Not only is the runtime too short, the rate of discharge relative to the battery capacity (which is called the "C rate") is too high for the battery to be reliable.



ThomasJ said:


> I have seen people using old EV batteries like Nissan leaf batteries which have enormous capacities. Maybe it's an idea to try using these. It appears they come in cells, so I assume you simply stack these cells in series to get the desired output voltage.


Yes, salvaging EV batteries has become a common approach for DIY vehicle conversions, because it makes sense economically and because those EV batteries have the capacity required for an EV.

All production EV batteries are built up of modules, with each module being a combination of several (up to a few hundred) cells. The original-style Leaf modules each contain four cells, in a 2S2P configuration. In the Leaf battery, 48 of those modules are connected in series to form a 96S2P battery; 96S and resulting nominal 360 volts is typical for modern EVs. If you want lower voltage you can connect fewer modules in series, as long as that still gets you enough capacity. Most EVs use fewer modules, so each module contains more cells in series.


----------



## brian_ (Feb 7, 2017)

ThomasJ said:


> I couldn't find a source for this but I had a feeling they made motors to order, so you could ask for an inrunner with slightly different specifications (e.g thicker shaft or lower kv).

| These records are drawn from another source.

(** * llnode heap scanner (src/llscan.h, src/llscan.cc): model and properties

    The scanning engine of llnode is embedded shallowly: unsigned 64-bit
    quantities are integers with the wrap-around written out, std::map and
    std::unordered_set become finite maps and sets, and the objects that the
    C++ code mutates through pointers (the LLScan session, the reference
    vectors, the serializer) are threaded explicitly as state.

    The V8 layout model (llv8) and the debugger (lldb) are not part of the
    two source files; what the scanner asks of them is taken as data: the
    result of decoding a word, the elements and entries of an object, the
    locals of a context. *)

From stdpp Require Import gmap strings list fin_maps pretty sorting.

Open Scope Z_scope.

(** ** Machine integers *)

(** uint64_t arithmetic: results are reduced modulo 2^64. *)
Definition wrap64 (z : Z) : Z := z mod 2 ^ 64.

(** The value uint64_t(-1), returned by several helpers as a failure code. *)
Definition UINT64_MAX : Z := 2 ^ 64 - 1.

(** ** Text *)

(** The newline written by "\n" and std::endl, and the double quote. *)
Definition endl : string := String (Ascii.ascii_of_nat 10) EmptyString.
Definition quote : string := String (Ascii.ascii_of_nat 34) EmptyString.

(** ** Reference vectors *)

(** typedef std::vector<uint64_t> ReferencesVector *)
Abbreviation ReferencesVector := (list Z).

(** ** TypeRecord (llscan.h) *)

Record TypeRecord := mkTypeRecord {
  type_name_ : string;
  instance_count_ : Z;
  total_instance_size_ : Z;
  instances_ : gset Z
}.

(** TypeRecord(std::string& type_name) *)
Definition TypeRecord_new (type_name : string) : TypeRecord :=
  mkTypeRecord type_name 0 0 ∅.

Definition GetTypeName (t : TypeRecord) : string := type_name_ t.
Definition GetInstanceCount (t : TypeRecord) : Z := instance_count_ t.
Definition GetTotalInstanceSize (t : TypeRecord) : Z := total_instance_size_ t.
Definition GetInstances (t : TypeRecord) : gset Z := instances_ t.

(** TypeRecord::AddInstance: the address is inserted in the set; the two
    counters move only when the insertion took place (result.second). *)
Definition AddInstance (address size : Z) (t : TypeRecord) : TypeRecord :=
  let inserted := bool_decide (address ∉ instances_ t) in
  let instances' := {[address]} ∪ instances_ t in
  if inserted
  then mkTypeRecord (type_name_ t)
         (wrap64 (instance_count_ t + 1))
         (wrap64 (total_instance_size_ t + size))
         instances'
  else mkTypeRecord (type_name_ t)
         (instance_count_ t) (total_instance_size_ t) instances'.

(** A sequence of AddInstance calls, oldest first, as (address, size). *)
Definition AddInstances (calls : list (Z * Z)) (t : TypeRecord) : TypeRecord :=
  foldl (λ t c, AddInstance c.1 c.2 t) t calls.

(** TypeRecord::CompareInstanceCounts *)
Definition CompareInstanceCounts (a b : TypeRecord) : bool :=
  if decide (instance_count_ a = instance_count_ b) then
    if decide (total_instance_size_ a = total_instance_size_ b) then
      String.ltb (type_name_ a) (type_name_ b)
    else bool_decide (total_instance_size_ a < total_instance_size_ b)
  else bool_decide (instance_count_ a < instance_count_ b).

(** The sizes that a sequence of calls records: the size given with the first
    call for each address; [seen] holds the addresses already met. *)
Fixpoint first_insertion_sizes (seen : gset Z) (calls : list (Z * Z)) : list Z :=
  match calls with
  | [] => []
  | (a, s) :: rest =>
      if decide (a ∈ seen) then first_insertion_sizes seen rest
      else s :: first_insertion_sizes ({[a]} ∪ seen) rest
  end.

Definition sumZ (l : list Z) : Z := foldr Z.add 0 l.

(** ** The reference indices (llscan.h) *)

(** std::map<K, ReferencesVector*>: every key owns the vector allocated for it
    by the lookup below, so a pointer to a vector is named by its key and the
    map holds the vectors themselves. *)

(** LLScan::GetReferencesByValue / ByProperty / ByString: an absent key gets a
    new empty vector; the vector stored under the key is returned. *)
Definition GetReferences `{Countable K} (k : K) (m : gmap K ReferencesVector)
    : ReferencesVector * gmap K ReferencesVector :=
  let m' := if decide (m !! k = None) then <[k := []]> m else m in
  (default [] (m' !! k), m').

(** references = Get...(k); references->push_back(src) *)
Definition push_back_reference `{Countable K} (k : K) (src : Z)
    (m : gmap K ReferencesVector) : gmap K ReferencesVector :=
  let '(references, m') := GetReferences k m in
  <[k := references ++ [src]]> m'.

(** AreReferencesBy...Loaded: size() > 0 *)
Definition AreReferencesLoaded `{Countable K} (m : gmap K ReferencesVector) : bool :=
  bool_decide (0 < size m)%nat.

(** ** The scan session LLScan (llscan.h) *)

Record DetailedTypeRecord := mkDetailedTypeRecord {
  dtr_record : TypeRecord;
  dtr_own_descriptors_count_ : Z;
  dtr_indexed_properties_count_ : Z
}.

(** lldb::SBTarget: the debugger's target, or nothing for the
    default-constructed object that LLScan starts with. *)
Definition SBTarget := option Z.

Definition IsValid (target : SBTarget) : bool := bool_decide (is_Some target).

Record LLScan := mkLLScan {
  target_ : SBTarget;
  mapstoinstances_ : gmap string TypeRecord;
  detailedmapstoinstances_ : gmap string DetailedTypeRecord;
  references_by_value_ : gmap Z ReferencesVector;
  references_by_property_ : gmap string ReferencesVector;
  references_by_string_ : gmap string ReferencesVector;
  contexts_ : gset Z
}.

(** LLScan(v8::LLV8* llv8): every container starts empty. *)
Definition LLScan_new : LLScan := mkLLScan None ∅ ∅ ∅ ∅ ∅ ∅.

Definition GetMapsToInstances (s : LLScan) := mapstoinstances_ s.
Definition GetDetailedMapsToInstances (s : LLScan) := detailedmapstoinstances_ s.
Definition GetContexts (s : LLScan) : gset Z := contexts_ s.
Definition AreContextsLoaded (s : LLScan) : bool := bool_decide (0 < size (contexts_ s))%nat.

Definition AreReferencesByValueLoaded (s : LLScan) : bool :=
  AreReferencesLoaded (references_by_value_ s).
Definition AreReferencesByPropertyLoaded (s : LLScan) : bool :=
  AreReferencesLoaded (references_by_property_ s).
Definition AreReferencesByStringLoaded (s : LLScan) : bool :=
  AreReferencesLoaded (references_by_string_ s).

Definition set_references_by_value (m : gmap Z ReferencesVector) (s : LLScan) : LLScan :=
  mkLLScan (target_ s) (mapstoinstances_ s) (detailedmapstoinstances_ s)
    m (references_by_property_ s) (references_by_string_ s) (contexts_ s).
Definition set_references_by_property (m : gmap string ReferencesVector) (s : LLScan) : LLScan :=
  mkLLScan (target_ s) (mapstoinstances_ s) (detailedmapstoinstances_ s)
    (references_by_value_ s) m (references_by_string_ s) (contexts_ s).
Definition set_references_by_string (m : gmap string ReferencesVector) (s : LLScan) : LLScan :=
  mkLLScan (target_ s) (mapstoinstances_ s) (detailedmapstoinstances_ s)
    (references_by_value_ s) (references_by_property_ s) m (contexts_ s).

Definition GetReferencesByValue (address : Z) (s : LLScan) : ReferencesVector * LLScan :=
  let '(v, m) := GetReferences address (references_by_value_ s) in
  (v, set_references_by_value m s).
Definition GetReferencesByProperty (property : string) (s : LLScan) : ReferencesVector * LLScan :=
  let '(v, m) := GetReferences property (references_by_property_ s) in
  (v, set_references_by_property m s).
Definition GetReferencesByString (string_value : string) (s : LLScan) : ReferencesVector * LLScan :=
  let '(v, m) := GetReferences string_value (references_by_string_ s) in
  (v, set_references_by_string m s).

(** LLScan::ClearMapsToInstances: the records of mapstoinstances_ are deleted
    and that map is cleared. *)
Definition ClearMapsToInstances (s : LLScan) : LLScan :=
  mkLLScan (target_ s) ∅ (detailedmapstoinstances_ s)
    (references_by_value_ s) (references_by_property_ s)
    (references_by_string_ s) (contexts_ s).

(** LLScan::ClearReferences: the three indices are cleared in turn. *)
Definition ClearReferences (s : LLScan) : LLScan :=
  mkLLScan (target_ s) (mapstoinstances_ s) (detailedmapstoinstances_ s)
    ∅ ∅ ∅ (contexts_ s).

(** ** FindJSObjectsVisitor (llscan.h, llscan.cc) *)

Record MapCacheEntry := mkMapCacheEntry {
  type_name : string;
  is_histogram : bool;
  is_context : bool;
  properties_ : list string;
  own_descriptors_count_ : Z;
  indexed_properties_count_ : Z
}.

Inductive ShowArrayLength := kShowArrayLength | kDontShowArrayLength.

Definition kNumberOfPropertiesForDetailedOutput : nat := 3.

(** MapCacheEntry::GetTypeNameWithProperties; the defaults of the two
    arguments are kShowArrayLength and 0. *)
Definition GetTypeNameWithProperties (e : MapCacheEntry)
    (show_array_length : ShowArrayLength) (max_properties : nat) : string :=
  let with_length :=
    match show_array_length with
    | kShowArrayLength =>
        type_name e +:+ "[" +:+ pretty (indexed_properties_count_ e) +:+ "]"
    | kDontShowArrayLength => type_name e
    end in
  let max_properties :=
    if decide (max_properties = 0%nat) then length (properties_ e)
    else (max_properties `min` length (properties_ e))%nat in
  let with_properties :=
    foldl (λ acc ip, acc +:+ (if decide (ip.1 = 0%nat) then ": " else ", ") +:+ ip.2)
      with_length (imap pair (take max_properties (properties_ e))) in
  if decide (max_properties < length (properties_ e))%nat
  then with_properties +:+ ", ..." else with_properties.

(** What llv8 answers about one word of memory handed to Visit. *)
Record Decoded := mkDecoded {
  smi_check : bool;            (* v8::Smi(v8_value).Check() *)
  heap_object_check : bool;    (* heap_object.Check() *)
  map_raw : option Z;          (* GetMap(err): the map's address, or nothing
                                  when err.Fail() or !map_object.Check() *)
  load_result : option MapCacheEntry;
                               (* MapCacheEntry::Load on this object; nothing
                                  when err.Fail() afterwards *)
  instance_size : Z;           (* map.InstanceSize(err) *)
  instance_size_fails : bool   (* err.Fail() after the two insertions *)
}.

Record FindJSObjectsVisitor := mkVisitor {
  found_count_ : Z;
  map_cache_ : gmap Z MapCacheEntry
}.

(** FindJSObjectsVisitor(target, llscan) *)
Definition FindJSObjectsVisitor_new : FindJSObjectsVisitor := mkVisitor 0 ∅.

Definition InsertOnContexts (word : Z) (s : LLScan) : LLScan :=
  mkLLScan (target_ s) (mapstoinstances_ s) (detailedmapstoinstances_ s)
    (references_by_value_ s) (references_by_property_ s)
    (references_by_string_ s) ({[word]} ∪ contexts_ s).

Definition InsertOnMapsToInstances (word : Z) (size : Z)
    (map_info : MapCacheEntry) (s : LLScan) : LLScan :=
  let t := default (TypeRecord_new (type_name map_info))
             (mapstoinstances_ s !! type_name map_info) in
  mkLLScan (target_ s)
    (<[type_name map_info := AddInstance word size t]> (mapstoinstances_ s))
    (detailedmapstoinstances_ s)
    (references_by_value_ s) (references_by_property_ s)
    (references_by_string_ s) (contexts_ s).

Definition InsertOnDetailedMapsToInstances (word : Z) (size : Z)
    (map_info : MapCacheEntry) (s : LLScan) : LLScan :=
  let type_name_with_properties :=
    GetTypeNameWithProperties map_info kShowArrayLength 0 in
  let t :=
    match detailedmapstoinstances_ s !! type_name_with_properties with
    | Some t => t
    | None =>
        let type_name_with_three_properties :=
          GetTypeNameWithProperties map_info kDontShowArrayLength
            kNumberOfPropertiesForDetailedOutput in
        mkDetailedTypeRecord (TypeRecord_new type_name_with_three_properties)
          (own_descriptors_count_ map_info) (indexed_properties_count_ map_info)
    end in
  let t' := mkDetailedTypeRecord (AddInstance word size (dtr_record t))
              (dtr_own_descriptors_count_ t) (dtr_indexed_properties_count_ t) in
  mkLLScan (target_ s) (mapstoinstances_ s)
    (<[type_name_with_properties := t']> (detailedmapstoinstances_ s))
    (references_by_value_ s) (references_by_property_ s)
    (references_by_string_ s) (contexts_ s).

(** FindJSObjectsVisitor::Visit. The value returned is address_byte_size_ on
    every path, so only the effect on the visitor and the session is kept. *)
Definition Visit (d : Decoded) (word : Z) (vs : FindJSObjectsVisitor * LLScan)
    : FindJSObjectsVisitor * LLScan :=
  let '(v, s) := vs in
  if smi_check d then vs else
  if negb (heap_object_check d) then vs else
  match map_raw d with
  | None => vs
  | Some map =>
      let cached :=
        match map_cache_ v !! map with
        | None =>
            match load_result d with
            | None => None
            | Some map_info =>
                Some (map_info, mkVisitor (found_count_ v) (<[map := map_info]> (map_cache_ v)))
            end
        | Some map_info => Some (map_info, v)
        end in
      match cached with
      | None => vs
      | Some (map_info, v) =>
          if is_context map_info then (v, InsertOnContexts word s) else
          if negb (is_histogram map_info) then (v, s) else
          let s := InsertOnMapsToInstances word (instance_size d) map_info s in
          let s := InsertOnDetailedMapsToInstances word (instance_size d) map_info s in
          if instance_size_fails d then (v, s)
          else (mkVisitor ((found_count_ v + 1) mod 2 ^ 32) (map_cache_ v), s)
      end
  end.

Some of that supplier's motors are described as having choices of Kv, so they do offer winding alternatives. They probably don't stock every combination, and can wind motors to order within the standard configurations offered.

By the way, essentially no one in the EV world uses the speed-voltage constant (Kv) to describe motors, although it is a standard term which is applicable to some motor types.


----------



## ThomasJ (Jul 6, 2021)

brian_ said:


> Roughly yes.
> 
> The three sets of windings in the stator each produce magnetic fields, which combine to form one resulting field through the stator and rotor (with pole positions). When the controller just turns each winding on or off, the position of the resulting field jumps from one position to the next around the motor. When the controller feeds each winding current which varies sinusoidally, and the three winding currents are evenly spaced around the 360 of a rotation, the resulting field is constant in strength and smoothly rotates in position.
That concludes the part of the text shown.